Men get a shot at birth control; The great American bat plague; A genetic link to autism; Bullying and mental illness; Why quack cures persist

Men get a shot at birth control

The holy grail of birth control is a pill that does for men what The Pill does for women, with no side effects. That goal remains elusive, but Chinese scientists say they may have finally developed a highly effective male contraceptive method, based, surprisingly enough, on monthly testosterone shots. In a new study of 1,000 sexually active men, scientists from the National Research Institute for Family Planning in Beijing found that the testosterone shots greatly reduced the average male’s sperm count in about 99 percent of the cases, making them effectively infertile.
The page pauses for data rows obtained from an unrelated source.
Lemma np_getitem_ok (labels : list Z) (z : Z) :
  (- Z.of_nat (List.length labels) <= z < Z.of_nat (List.length labels))%Z ->
  np_getitem labels z = NpOk (label_at labels z).
Proof.
  intros H. unfold np_getitem, label_at.
  destruct (Z.ltb_spec z (- Z.of_nat (List.length labels))); [lia|].
  destruct (Z.leb_spec (Z.of_nat (List.length labels)) z); [lia|]. reflexivity.
Qed.

Lemma np_getitem_raise (labels : list Z) (z : Z) (e : np_exn) :
  np_getitem labels z = NpRaise e -> exists msg, e = NpIndexError msg.
Proof.
  unfold np_getitem. destruct (_ || _); intros H; [|discriminate].
  injection H as <-. eexists. reflexivity.
Qed.

Lemma np_getitem_out_of_range (labels : list Z) (z : Z) :
  (z < - Z.of_nat (List.length labels) \/ Z.of_nat (List.length labels) <= z)%Z ->
  exists e, np_getitem labels z = NpRaise e.
Proof.
  intros H. unfold np_getitem.
  destruct (Z.ltb_spec z (- Z.of_nat (List.length labels)));
    destruct (Z.leb_spec (Z.of_nat (List.length labels)) z);
    cbn; try (eexists; reflexivity); lia.
Qed.

Lemma fold_max_spec (x : Z) (l : list Z) :
  In (fold_right Z.max x l) (x :: l) /\
  forall y, In y (x :: l) -> (y <= fold_right Z.max x l)%Z.
Proof.
  induction l as [|a l [IHin IHge]]; cbn.
  - split; [now left | intros y [E|[]]; lia].
  - split.
    + destruct (Z.max_spec a (fold_right Z.max x l)) as [[_ ->]|[_ ->]].
      * destruct IHin as [H|H]; [now left | right; now right].
      * right. now left.
    + intros y [E|[E|Hy]].
      * specialize (IHge x (or_introl eq_refl)). lia.
      * lia.
      * specialize (IHge y (or_intror Hy)). lia.
Qed.

Lemma fold_min_spec (x : Z) (l : list Z) :
  In (fold_right Z.min x l) (x :: l) /\
  forall y, In y (x :: l) -> (fold_right Z.min x l <= y)%Z.
Proof.
  induction l as [|a l [IHin IHge]]; cbn.
  - split; [now left | intros y [E|[]]; lia].
  - split.
    + destruct (Z.min_spec a (fold_right Z.min x l)) as [[_ ->]|[_ ->]].
      * right. now left.
      * destruct IHin as [H|H]; [now left | right; now right].
    + intros y [E|[E|Hy]].
      * specialize (IHge x (or_introl eq_refl)). lia.
      * lia.
      * specialize (IHge y (or_intror Hy)). lia.
Qed.

(** A non-empty row has different maximum and minimum exactly when it holds
    two different values. *)
Lemma row_max_min_differ (row : list Z) :
  row <> [] ->
  (negb (row_max row =? row_min row)%Z = true <->
   exists a b, In a row /\ In b row /\ a <> b).
Proof.
  intros Hne. destruct row as [|x l]; [contradiction|].
  unfold row_max, row_min. cbn [hd tl].
  destruct (fold_max_spec x l) as [Hmi Hmg].
  destruct (fold_min_spec x l) as [Hni Hng].
  rewrite negb_true_iff, Z.eqb_neq. split.
  - intros Hd. exists (fold_right Z.max x l), (fold_right Z.min x l). tauto.
  - intros (a & b & Ha & Hb & Hab) Heq.
    pose proof (Hmg a Ha). pose proof (Hng a Ha).
    pose proof (Hmg b Hb). pose proof (Hng b Hb). lia.
Qed.

Lemma np_not_equal_map {A : Type} (f g : A -> Z) (l : list A) :
  np_not_equal (map f l) (map g l) = map (fun r => negb (f r =? g r)%Z) l.
Proof.
  unfold np_not_equal. induction l as [|x l IH]; cbn; [reflexivity|].
  now rewrite IH.
Qed.

Lemma mask_select_pairs {A B : Type} (p : B -> bool) (rows : list B) (l : list A) :
  List.length rows = List.length l ->
  combine (map snd (filter fst (combine (map p rows) l)))
          (map snd (filter fst (combine (map p rows) rows))) =
  filter (fun xr => p (snd xr)) (combine l rows).
Proof.
  revert l. induction rows as [|r rows IH]; intros [|x l] Hlen; cbn in *;
    try reflexivity; try discriminate.
  injection Hlen as Hlen. destruct (p r); cbn; now rewrite IH.
Qed.

Lemma mask_select_in {A : Type} (mask : list bool) (l : list A) (x : A) :
  In x (map snd (filter fst (combine mask l))) -> In x l.
Proof.
  intros H. apply in_map_iff in H. destruct H as ([m y] & <- & Hin).
  apply filter_In in Hin. destruct Hin as [Hin _].
  now apply in_combine_r in Hin.
Qed.

Lemma mask_select_sorted (mask : list bool) (l : list Z) :
  StronglySorted Z.lt l ->
  StronglySorted Z.lt (map snd (filter fst (combine mask l))).
Proof.
  intros Hs. revert mask. induction Hs as [|x l Hs IH Hall]; intros [|m mask]; cbn;
    try constructor.
  destruct m; cbn; [|apply IH].
  constructor; [apply IH|].
  apply Forall_forall. intros y Hy. apply mask_select_in in Hy.
  rewrite Forall_forall in Hall. now apply Hall.
Qed.

Lemma range_sorted (start len : nat) :
  StronglySorted Z.lt (map Z.of_nat (seq start len)).
Proof.
  revert start. induction len as [|len IH]; intros start; cbn; constructor.
  - apply IH.
  - apply Forall_forall. intros y Hy. apply in_map_iff in Hy.
    destruct Hy as (k & <- & Hk). apply in_seq in Hk. lia.
Qed.

Section BatchProperties.

Variable get_batch_nns : list Z -> int_matrix.

(** X23. When the neighbour lookup returns one row of [nn_count >= 1] valid
    indices per training point, [full_filtered_batch] returns the training
    indices, in increasing order and each paired with its own neighbour
    row, of exactly those points whose neighbours do not all carry the same
    class label. *)
Theorem full_filtered_batch_keeps_mixed_neighbourhoods (labels : list Z) :
  let indices := map Z.of_nat (seq 0 (List.length labels)) in
  let nn_indices := get_batch_nns indices in
  List.length (mrows nn_indices) = List.length labels ->
  (1 <= ncols nn_indices)%nat ->
  Forall (fun row => List.length row = ncols nn_indices) (mrows nn_indices) ->
  Forall (Forall (fun z =>
            (- Z.of_nat (List.length labels) <= z < Z.of_nat (List.length labels))%Z))
    (mrows nn_indices) ->
  exists batch_indices batch_nn_rows,
    full_filtered_batch get_batch_nns labels =
      NpOk (batch_indices, mk_int_matrix (ncols nn_indices) batch_nn_rows) /\
    List.length batch_indices = List.length batch_nn_rows /\
    StronglySorted Z.lt batch_indices /\
    forall i row,
      In (i, row) (combine batch_indices batch_nn_rows) <->
      In (i, row) (combine indices (mrows nn_indices)) /\
      exists a b, In a row /\ In b row /\ label_at labels a <> label_at labels b.
Proof.
  intros indices nn Hlen Hcols Hrows Hvalid.
  set (lab := label_at labels).
  set (p := fun row : list Z =>
              negb (row_max (map lab row) =? row_min (map lab row))%Z).
  assert (Htake : np_take labels nn =
                  NpOk (mk_int_matrix (ncols nn) (map (map lab) (mrows nn)))).
  { unfold np_take. rewrite (np_mapM_ok _ (map lab)); [reflexivity|].
    intros row Hrow. apply np_mapM_ok. intros z Hz. apply np_getitem_ok.
    rewrite Forall_forall in Hvalid. specialize (Hvalid row Hrow).
    rewrite Forall_forall in Hvalid. now apply Hvalid. }
  assert (Hnz : (ncols nn =? 0)%nat = false) by (apply Nat.eqb_neq; lia).
  assert (Hl1 : List.length (map p (mrows nn)) = List.length indices)
    by (unfold indices; now rewrite !length_map, length_seq).
  assert (Hl2 : List.length (map p (mrows nn)) = List.length (mrows nn))
    by now rewrite length_map.
  assert (Hrun : full_filtered_batch get_batch_nns labels =
            NpOk (map snd (filter fst (combine (map p (mrows nn)) indices)),
                  mk_int_matrix (ncols nn)
                    (map snd (filter fst (combine (map p (mrows nn)) (mrows nn)))))).
  { unfold full_filtered_batch. fold indices. fold nn. rewrite Htake.
    cbn [np_bind]. unfold np_max_axis1, np_min_axis1. cbn [ncols mrows].
    rewrite Hnz. cbn [np_bind]. rewrite !map_map.
    rewrite (np_not_equal_map (fun row => row_max (map lab row))
               (fun row => row_min (map lab row)) (mrows nn)).
    fold p. unfold np_mask_select.
    rewrite Hl2, (eq_trans (eq_sym Hl1) Hl2), !Nat.eqb_refl.
    reflexivity. }
  do 2 eexists. split; [exact Hrun|].
  assert (Hpairs := mask_select_pairs p (mrows nn) indices
                      (eq_trans (eq_sym Hl2) Hl1)).
  split; [|split].
  - rewrite !length_map.
    assert (E : forall (A : Type) (rows : list (list Z)) (l : list A),
              List.length rows = List.length l ->
              List.length (filter fst (combine (map p rows) l)) =
              List.length (filter fst (combine (map p rows) rows))).
    { intros A rows. induction rows as [|r rows IH]; intros [|x l] Hl; cbn in *;
        try reflexivity; try discriminate.
      injection Hl as Hl. destruct (p r); cbn; now rewrite (IH l Hl). }
    apply E. exact (eq_trans (eq_sym Hl2) Hl1).
  - apply mask_select_sorted. apply range_sorted.
  - intros i row. rewrite Hpairs, filter_In. cbn [snd]. split.
    + intros [Hin Hp]. split; [exact Hin|].
      assert (Hne : map lab row <> []).
      { apply in_combine_r in Hin. rewrite Forall_forall in Hrows.
        specialize (Hrows row Hin). destruct row; cbn in *; [lia | discriminate]. }
      apply (row_max_min_differ _ Hne) in Hp.
      destruct Hp as (a & b & Ha & Hb & Hab).
      apply in_map_iff in Ha, Hb.
      destruct Ha as (a' & <- & Ha'). destruct Hb as (b' & <- & Hb').
      now exists a', b'.
    + intros [Hin (a & b & Ha & Hb & Hab)]. split; [exact Hin|].
      assert (Hne : map lab row <> []) by (destruct row; [destruct Ha | discriminate]).
      apply (row_max_min_differ _ Hne).
      exists (lab a), (lab b). split; [now apply in_map|]. split; [now apply in_map|].
      exact Hab.
Qed.

(** X24. [full_filtered_batch] raises a [ValueError] when the lookup
    returns rows without columns (the reduction over the neighbour axis is
    refused), and an [IndexError] when some neighbour index is outside the
    label array. *)
Theorem full_filtered_batch_errors (labels : list Z) :
  let indices := map Z.of_nat (seq 0 (List.length labels)) in
  let nn_indices := get_batch_nns indices in
  (ncols nn_indices = 0%nat ->
   Forall (fun row => row = []) (mrows nn_indices) ->
   exists msg,
     full_filtered_batch get_batch_nns labels = NpRaise (NpValueError msg)) /\
  ((exists row z, In row (mrows nn_indices) /\ In z row /\
      (z < - Z.of_nat (List.length labels) \/ Z.of_nat (List.length labels) <= z)%Z) ->
   exists msg,
     full_filtered_batch get_batch_nns labels = NpRaise (NpIndexError msg)).
Proof.
  intros indices nn. split.
  - intros Hc Hrows. unfold full_filtered_batch. fold indices. fold nn.
    unfold np_take.
    rewrite (np_mapM_ok _ (fun _ => [])).
    + cbn [np_bind]. unfold np_max_axis1. cbn [ncols]. rewrite Hc. cbn.
      eexists. reflexivity.
    + intros row Hrow. rewrite Forall_forall in Hrows.
      now rewrite (Hrows row Hrow).
  - intros (row & z & Hrow & Hz & Hout).
    unfold full_filtered_batch. fold indices. fold nn. unfold np_take.
    set (Q := fun e : np_exn => exists msg, e = NpIndexError msg).
    assert (Hinner : forall r e, np_mapM (np_getitem labels) r = NpRaise e -> Q e).
    { intros r. induction r as [|x r IH]; intros e; cbn; [discriminate|].
      destruct (np_getitem labels x) as [v|e'] eqn:Hx; cbn.
      - destruct (np_mapM (np_getitem labels) r) as [vs|e'']; cbn;
          [discriminate|]. intros H. injection H as <-. now apply IH.
      - intros H. injection H as <-. now apply (np_getitem_raise labels x). }
    destruct (np_getitem_out_of_range labels z Hout) as [e0 He0].
    destruct (np_mapM_raise (np_getitem labels) Q row
                (fun x e => np_getitem_raise labels x e)
                (ex_intro _ z (ex_intro _ e0 (conj Hz He0)))) as (e1 & He1 & _).
    destruct (np_mapM_raise (np_mapM (np_getitem labels)) Q (mrows nn) Hinner
                (ex_intro _ row (ex_intro _ e1 (conj Hrow He1))))
      as (e2 & He2 & (msg & ->)).
    rewrite He2. cbn. now exists msg.
Qed.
Over a given year, the incidence of a man on testosterone shots getting a woman pregnant was about 1 percent. That’s compared to 0.3 percent for the pill and 2 percent for condoms. “If a male contraceptive like this became available, it would give people another choice,” Lawrence Shaw of the British Fertility Society tells BBCnews.com. “At the moment, the onus is on the woman.” Chinese researchers said most men became fertile again about six months after discontinuing the shots, which disrupt the normal balance of hormones necessary for sperm production. The main side effect of the shots was a change in sex drive, with most of the men becoming more amorous, not less.